Bessie Blount was about 7 when a teacher rapped her knuckles during a classroom assignment. The blow stung her, the reason even more so.

“For writing with my left hand!” Blount told The Virginian-Pilot newspaper in 2008, still incredulous more than 85 years later.

So she taught herself to write with her teeth and her toes, figuring, “If it was wrong to write with my left hand, then it was wrong to write with my right hand.”

That act of defiance — along with her inventiveness — would serve her throughout an eclectic international career, as a nurse, physical therapist, wartime inventor and forensic handwriting and document analyst. With each of these moves she had to overcome the obstacles facing a black woman in the job, although she resisted being defined by her race.

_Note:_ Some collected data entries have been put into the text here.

(** * aicode: session log, REPL dispatch, raw input handler and file tools

    A shallow embedding of the TypeScript sources
      - [core/session/manager.ts]  (class [SessionManager]),
      - [cli/repl.ts]              (class [REPL]),
      - [cli/raw-input.ts]         (class [RawInputHandler]),
      - [core/tools/file.ts], [core/tools/shell.ts] (the built-in tools),
    together with the properties the specification states about them. *)

From stdpp Require Import base option list numbers strings pretty gmap.
From Stdlib Require Import ZArith Lia.

Local Open Scope Z_scope.

(** ** JavaScript strings

    A JS string is a sequence of UTF-16 code units; [length], indexing,
    [slice], [startsWith] and the regular expressions used by the sources all
    work on code units, so a string is modelled as the list of its code
    units. *)
Module JS.

Abbreviation jsstring := (list N).

(** A string literal of the source (ASCII only) as code units. *)
Fixpoint lit (s : string) : jsstring :=
  match s with
  | EmptyString => []
  | String a rest => Ascii.N_of_ascii a :: lit rest
  end.

Arguments lit : simpl never.

(** [s.startsWith(p)] *)
Fixpoint startsWith (s p : jsstring) : bool :=
  match p, s with
  | [], _ => true
  | _ :: _, [] => false
  | c :: p', d :: s' => if decide (c = d) then startsWith s' p' else false
  end.

(** [s.includes(p)] *)
Fixpoint includes (s p : jsstring) : bool :=
  startsWith s p ||
  match s with
  | [] => false
  | _ :: s' => includes s' p
  end.

(** ECMAScript [WhiteSpace] and [LineTerminator] code units: the class [\s]
    of regular expressions and the characters removed by [trim()]. *)
Definition isWhiteSpace (c : N) : bool :=
  ((9 <=? c) && (c <=? 13) || (c =? 32) || (c =? 160) || (c =? 5760)
   || (8192 <=? c) && (c <=? 8202) || (c =? 8232) || (c =? 8233)
   || (c =? 8239) || (c =? 8287) || (c =? 12288) || (c =? 65279))%N.

Fixpoint trimStart (s : jsstring) : jsstring :=
  match s with
  | [] => []
  | c :: s' => if isWhiteSpace c then trimStart s' else s
  end.

Definition trimEnd (s : jsstring) : jsstring := reverse (trimStart (reverse s)).

(** [s.trim()] *)
Definition trim (s : jsstring) : jsstring := trimEnd (trimStart s).

(** [s.toLowerCase()] where the REPL and the chat loop use it: the letters
    A to Z are folded, other code units are kept.  Both compare the result
    only with [/exit], [/quit] and the names of the command table, and the
    outcome of these comparisons is the one the engine's function gives:
    the two agree on ASCII text, and text with a character outside ASCII
    equals none of these words under either (its lower case is outside
    ASCII again, except for U+212A, which gives [k], a letter none of the
    words has, and U+0130, which gives [i] followed by U+0307).  The raw
    input handler, which lower-cases registered names and typed text, takes
    the engine's function as it is ([RawInput.Engine]). *)
Definition lowerUnit (c : N) : N :=
  if ((65 <=? c) && (c <=? 90))%N then (c + 32)%N else c.

Definition toLowerCase (s : jsstring) : jsstring := lowerUnit <$> s.

(** [s.split(/\s+/)]: [inGap] tells that the previous code unit belonged to
    the separator being skipped, [cur] is the current part, reversed. *)
Fixpoint splitGo (inGap : bool) (cur : jsstring) (s : jsstring) : list jsstring :=
  match s with
  | [] => [reverse cur]
  | c :: s' =>
      if isWhiteSpace c then
        if inGap then splitGo true cur s' else reverse cur :: splitGo true [] s'
      else splitGo false (c :: cur) s'
  end.

Definition splitWhitespace (s : jsstring) : list jsstring := splitGo false [] s.

(** [s.replace(/^\//, '')] *)
Definition stripLeadingSlash (s : jsstring) : jsstring :=
  match s with
  | 47%N :: s' => s'
  | _ => s
  end.

(** [s.slice(start, end)] and [s.slice(start)]: a negative index counts
    from the end, and indices are clamped to the string. *)
Definition sliceIndex (s : jsstring) (k : Z) : nat :=
  Z.to_nat (if k <? 0 then Z.max (Z.of_nat (length s) + k) 0
            else Z.min k (Z.of_nat (length s))).

Definition slice (s : jsstring) (start stop : Z) : jsstring :=
  take (sliceIndex s stop - sliceIndex s start) (drop (sliceIndex s start) s).

Definition sliceFrom (s : jsstring) (start : Z) : jsstring :=
  drop (sliceIndex s start) s.

(** [s.search(/\S/)]: the index of the first code unit that is not white
    space, or [-1]. *)
Fixpoint searchNonSpace (s : jsstring) : Z :=
  match s with
  | [] => -1
  | c :: s' =>
      if isWhiteSpace c then
        (if searchNonSpace s' <? 0 then -1 else 1 + searchNonSpace s')
      else 0
  end.

(** [s.indexOf(c, from)] for a single code unit [c] and [from >= 0]. *)
Fixpoint indexOfUnit (c : N) (s : jsstring) : Z :=
  match s with
  | [] => -1
  | d :: s' =>
      if decide (c = d) then 0
      else (if indexOfUnit c s' <? 0 then -1 else 1 + indexOfUnit c s')
  end.

Definition indexOfFrom (c : N) (s : jsstring) (from : Z) : Z :=
  if indexOfUnit c (drop (Z.to_nat from) s) <? 0 then -1
  else from + indexOfUnit c (drop (Z.to_nat from) s).

(** [s[i]] *)
Definition charAt (s : jsstring) (i : Z) : option N :=
  if i <? 0 then None else s !! Z.to_nat i.

(** [parseInt(s, 10)]: leading white space, an optional sign, then the
    longest run of decimal digits; [None] stands for [NaN]. *)
Definition digitValue (c : N) : option Z :=
  if ((48 <=? c) && (c <=? 57))%N then Some (Z.of_N c - 48) else None.

Fixpoint parseDigits (acc : option Z) (s : jsstring) : option Z :=
  match s with
  | [] => acc
  | c :: s' =>
      match digitValue c with
      | Some d => parseDigits (Some (10 * default 0 acc + d)) s'
      | None => acc
      end
  end.

Definition parseInt10 (s : jsstring) : option Z :=
  match trimStart s with
  | 45%N :: rest => Z.opp <$> parseDigits None rest
  | 43%N :: rest => parseDigits None rest
  | rest => parseDigits None rest
  end.

(** Decimal rendering of a number in a template literal. *)
Definition decimal (n : nat) : jsstring := lit (pretty n).

(** [Math.ceil(x / d)] for integers [x] and [d > 0]. *)
Definition ceilDiv (x d : Z) : Z := - ((- x) / d).

End JS.
Import JS.

(** ** Async functions

    An [async] function that reads and changes a world [W] and either
    returns a value or throws a value of type [E]. *)
Module Async.

Inductive Completion (E A : Type) := Returns (a : A) | Throws (e : E).
Arguments Returns {E A} a.
Arguments Throws {E A} e.

Definition M (W E A : Type) : Type := W → Completion E A * W.

Definition throw {W E A} (e : E) : M W E A := fun w => (Throws e, w).

#[global] Instance M_ret {W E} : MRet (M W E) := fun A a w => (Returns a, w).

#[global] Instance M_bind {W E} : MBind (M W E) := fun A B k m w =>
  match m w with
  | (Returns a, w1) => k a w1
  | (Throws e, w1) => (Throws e, w1)
  end.

(** [try { body } catch (error) { handler }] *)
Definition tryCatch {W E A} (body : M W E A) (handler : E → M W E A) : M W E A :=
  fun w =>
    match body w with
    | (Returns a, w1) => (Returns a, w1)
    | (Throws e, w1) => handler e w1
    end.

End Async.
Import Async.

(** ** Session manager ([core/session/manager.ts])

    Arrays, message objects and [Date] objects are JS heap objects handled
    through references: [getMessages] builds a new array of new objects with
    a spread copy, which copies the [timestamp] field as a reference.  The
    heap therefore keeps the three kinds of objects in stores indexed by
    location; allocation appends to a store. *)
Module Session.

Abbreviation loc := nat.

Inductive Role := user | assistant | system.

(** [interface SessionMessage]: [timestamp] holds a reference to a [Date]. *)
Record SessionMessage := {
  role : Role;
  content : jsstring;
  timestamp : loc
}.

Record Heap := {
  dates : list Z;                  (* Date objects: their time value *)
  objects : list SessionMessage;   (* message objects *)
  arrays : list (list loc)         (* arrays of references to message objects *)
}.

(** The fields of a [SessionManager] instance: [messages] is a reference to
    the internal array. *)
Record SessionManager := {
  messages : loc;
  maxTokens : Z
}.

Definition emptyHeap : Heap := {| dates := []; objects := []; arrays := [] |}.

Definition noMessage : SessionMessage :=
  {| role := system; content := []; timestamp := 0%nat |}.

Definition dateAt (h : Heap) (d : loc) : Z := default 0 (dates h !! d).
Definition objectAt (h : Heap) (o : loc) : SessionMessage :=
  default noMessage (objects h !! o).
Definition arrayAt (h : Heap) (a : loc) : list loc := default [] (arrays h !! a).

(** [new Date()] with the clock reading [now]. *)
Definition allocDate (h : Heap) (now : Z) : Heap * loc :=
  ({| dates := dates h ++ [now]; objects := objects h; arrays := arrays h |},
   length (dates h)).

(** An object literal [{ role, content, timestamp }]. *)
Definition allocObject (h : Heap) (m : SessionMessage) : Heap * loc :=
  ({| dates := dates h; objects := objects h ++ [m]; arrays := arrays h |},
   length (objects h)).

(** A new array with the given elements. *)
Definition allocArray (h : Heap) (elems : list loc) : Heap * loc :=
  ({| dates := dates h; objects := objects h; arrays := arrays h ++ [elems] |},
   length (arrays h)).

(** In-place update of the array at [a]. *)
Definition setArray (h : Heap) (a : loc) (elems : list loc) : Heap :=
  {| dates := dates h; objects := objects h; arrays := <[a := elems]> (arrays h) |}.

(** [Date.prototype.setTime]. *)
Definition setTime (h : Heap) (d : loc) (t : Z) : Heap :=
  {| dates := <[d := t]> (dates h); objects := objects h; arrays := arrays h |}.

(** [constructor(options = {})]: [maxTokens = options.maxTokens ?? 100000],
    [messages = []]. *)
Definition construct (h : Heap) (options_maxTokens : option Z) : Heap * SessionManager :=
  let (h1, a) := allocArray h [] in
  (h1, {| messages := a; maxTokens := default 100000 options_maxTokens |}).

(** [addMessage(role, content)]: [this.messages.push({role, content,
    timestamp: new Date()})]. *)
Definition addMessage (h : Heap) (this : SessionManager)
    (r : Role) (c : jsstring) (now : Z) : Heap :=
  let (h1, d) := allocDate h now in
  let (h2, o) := allocObject h1 {| role := r; content := c; timestamp := d |} in
  setArray h2 (messages this) (arrayAt h2 (messages this) ++ [o]).

(** [this.messages.map((msg) => ({ ...msg }))]: one new object per element,
    with the fields of the original copied as they are. *)
Fixpoint mapSpread (h : Heap) (ms : list loc) : Heap * list loc :=
  match ms with
  | [] => (h, [])
  | m :: rest =>
      let (h1, o) := allocObject h (objectAt h m) in
      let (h2, os) := mapSpread h1 rest in
      (h2, o :: os)
  end.

(** [getMessages()] returns a reference to the new array. *)
Definition getMessages (h : Heap) (this : SessionManager) : Heap * loc :=
  let (h1, os) := mapSpread h (arrayAt h (messages this)) in
  allocArray h1 os.

(** [clear()]: [this.messages = []]. *)
Definition clear (h : Heap) (this : SessionManager) : Heap * SessionManager :=
  let (h1, a) := allocArray h [] in
  (h1, {| messages := a; maxTokens := maxTokens this |}).

Definition getMaxTokens (this : SessionManager) : Z := maxTokens this.

(** The class [/[\u4e00-\u9fa5]/] of [estimateTokens]. *)
Definition isChinese (c : N) : bool := ((19968 <=? c) && (c <=? 40869))%N.

(** [estimateTokens(text)] *)
Definition estimateTokens (text : jsstring) : Z :=
  let chineseChars := Z.of_nat (length (filter (fun c => isChinese c = true) text)) in
  let otherChars := Z.of_nat (length text) - chineseChars in
  ceilDiv chineseChars 2 + ceilDiv otherChars 4.

(** [getEstimatedTokenCount()]: the loop over [this.messages]. *)
Definition countTokens (h : Heap) (ms : list loc) : Z :=
  fold_left (fun total m => total + estimateTokens (content (objectAt h m)) + 10) ms 0.

Definition getEstimatedTokenCount (h : Heap) (this : SessionManager) : Z :=
  countTokens h (arrayAt h (messages this)).

(** The [while] loop of [trimToTokenLimit]: each iteration recounts the
    whole array and removes its first element with [shift()]. *)
Fixpoint trimLoop (h : Heap) (limit : Z) (ms : list loc) : list loc :=
  match ms with
  | [] => []
  | _ :: rest => if limit <? countTokens h ms then trimLoop h limit rest else ms
  end.

(** [trimToTokenLimit()] *)
Definition trimToTokenLimit (h : Heap) (this : SessionManager) : bool * Heap :=
  let currentCount := getEstimatedTokenCount h this in
  if currentCount <=? maxTokens this then (false, h)
  else
    (true,
     setArray h (messages this)
       (trimLoop h (maxTokens this) (arrayAt h (messages this)))).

Bessie Griffin was born into meager circumstances on Nov. 24, 1914, in rural Virginia to George Woodard and Mary Elizabeth Griffin. She later took on her grandmother’s last name, Blount. She studied at Diggs Chapel Elementary School in Hickory, Va. (now Chesapeake), near Norfolk. The school had been built after the Civil War by the black community to educate the children of former slaves.

“When I attended the school, black kids didn’t have textbooks,” she told The Pilot. “We later got them from the white schools. But each child would read a verse out of the Bible. That’s how we first learned to read.”

Her family later settled in New Jersey, where she studied nursing at Kenney Memorial Hospital in Newark, said her son, Philip Griffin. The hospital had been founded by Booker T. Washington’s physician, John A. Kenney Sr., after he moved to the area and found that hospitals would not hire black doctors.

She went on to study physical therapy at Union Junior College, now Union County College, and Panzer College of Physical Education and Hygiene, now part of Montclair State University, all in New Jersey. She eventually became a licensed physiotherapist and took a job at Bronx Hospital (now Bronx-Lebanon Hospital Center).

Many of her patients were World War II veterans who had lost their arms after undergoing amputations, and Blount taught them to write with their teeth and feet.

“You’re not crippled, only crippled in your mind,” she would tell them.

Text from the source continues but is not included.